Discussion

Les soins chiropratiques peuvent être combinés avec la médecine conventionnelle dans certains contextes.25 Cette série de cas décrit le diagnostic et la prise en charge de 3 patients atteints de spondylarthrite ankylosante à l’état inactif.

L’âge moyen à la présentation de l’AS est de 26 ans, mais jusqu’à 15% des patients peuvent présenter leurs premiers symptômes avant 16 ans.1, 2 Nos patients ont approximé l’âge moyen à la présentation. Le ratio hommes / femmes affecté par l’AS a historiquement été cité autour de 10:1,1 mais on sait maintenant qu’elle est beaucoup plus faible à environ 2: 1,2 La spondylarthrite ankylosante est plus fréquente chez les Blancs d’ascendance nord-américaine et nord-européenne.2 Le cas 1 était d’ascendance latino, tandis que les cas 2 et 3 étaient d’ascendance nord-européenne.

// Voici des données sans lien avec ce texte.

Lemma access_token_outlives_session_witness :
  ∃ authorized exchanged late issued,
    (IssuerServer.run Examples.issue
       [Examples.authorize_call;
        Examples.token_call (Examples.t0 + 1000) Examples.first_token Examples.auth_code;
        Examples.token_call (Examples.t0 + 600000) Examples.second_token Examples.auth_code;
        Examples.credential_call (Examples.t0 + 600000) Examples.first_token]
       IssuerServer.initial).1
    = [authorized; exchanged; late; issued]
    ∧ IssuerServer.is_error "invalid_grant" late = true
    ∧ IssuerServer.status issued = 200
    ∧ IssuerServer.field "credential" issued
      = Some (VStr (Issuer.sdJwt Examples.late_credential)).
Proof.
  destruct (access_token_outlives_session Examples.issue
              Examples.t0 (Examples.t0 + 1000) (Examples.t0 + 600000)
              "2025-06-03T00:00:00.000Z" Examples.auth_code Examples.first_token
              Examples.c_nonce Examples.c_nonce Examples.c_nonce Examples.second_token
              Examples.session_id Examples.holder_jwk Examples.late_credential)
    as (authorized & exchanged & late & issued & Hrun & _ & _ & _ & _ & Hl & Hi & _ & Hc).
  - reflexivity.
  - reflexivity.
  - discriminate.
  - lia.
  - unfold IssuerServer.SESSION_TIMEOUT. lia.
  - unfold IssuerServer.SESSION_TIMEOUT. lia.
  - vm_compute. reflexivity.
  - exists authorized, exchanged, late, issued.
    split; [exact Hrun|]. split_and!; [exact Hl|exact Hi|exact Hc].
Defined.

(* ===================================================================== *)
(** * Further properties of the code *)
(* ===================================================================== *)

(** ** Derived credentials: what is issued, what verifies *)

Section CredentialFacts.

Import Issuer.

Variable sha256_base64url : string → string.
Variable sha256_hex : string → string.
Variable randomBytes : nat → string.
Variable JSON_stringify : value → string.
Variable JSON_parse : string → outcome value.
Variable base64url_encode : string → string.
Variable base64url_decode : string → string.
Variable toPropertyKey : value → string.
Variable signJWT : Payload → outcome string.
Variable jwtVerify : Z → string → value → outcome Payload.
Variable issuer_url : string.
Variable DERIVED_VC_TTL : Z.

Pour les 3 patients, les caractéristiques cliniques comprenaient des douleurs lombaires inflammatoires et une raideur d’apparition insidieuse qui a duré plus de 3 mois. En règle générale, les symptômes s’améliorent généralement avec l’activité et reviennent avec le repos. Nos patients ont présenté des variations sur cette règle. La douleur est souvent présente dans la colonne thoracique et cervicale, mais cela se voit généralement plus tard dans le processus de la maladie.1 Cas 2 et 3 avaient cette présentation typique, contrairement au cas 1, qui présentait initialement des douleurs au cou. Notre patiente (cas 1) a présenté une ostéopénie des piliers articulaires cervicaux à la radiographie. Haroon et al ont rapporté que les patients atteints de SA avaient une densité minérale osseuse réduite et une microarchitecture et une résistance osseuses trabéculaires réduites par rapport aux patients sans SA. Ils ont révélé une augmentation du risque de fracture radiale du corps vertébral, de la hanche ou distale chez les patients AS.4

Les manifestations extraskélétales de la SA peuvent coexister avec des symptômes squelettiques axiaux, notamment une uvéite antérieure aiguë (20% -30%), une maladie inflammatoire de l’intestin (3% -10%) et des lésions de psoriasis (10% -25%).3 Pathologies cardiaques, y compris une perturbation de la conduction, une maladie valvulaire et une cardiomyopathie (10% à 30%) peuvent être observées.3 Les manifestations pulmonaires, y compris la maladie pulmonaire interstitielle, la fibrose apicale, l’emphysème, la bronchectasie, l’atténuation du verre broyé, l’anomalie interstitielle non spécifique et le schéma restrictif dans les tests de la fonction pulmonaire (~ 50%) sont également des résultats importants.3 Une hématurie microscopique, une microalbuminurie et une diminution de la fonction rénale et de la clairance de la créatinine (10% à 35%) sont observées avec des anomalies rénales associées, notamment une glomérulonéphrite, un dépôt d’immunoglobuline A et un dépôt d’amyloïde.3 Aucune des manifestations extraskélétales n’a été observée dans le cas 1 ou 2, mais une colite ulcéreuse a été notée dans le cas 3.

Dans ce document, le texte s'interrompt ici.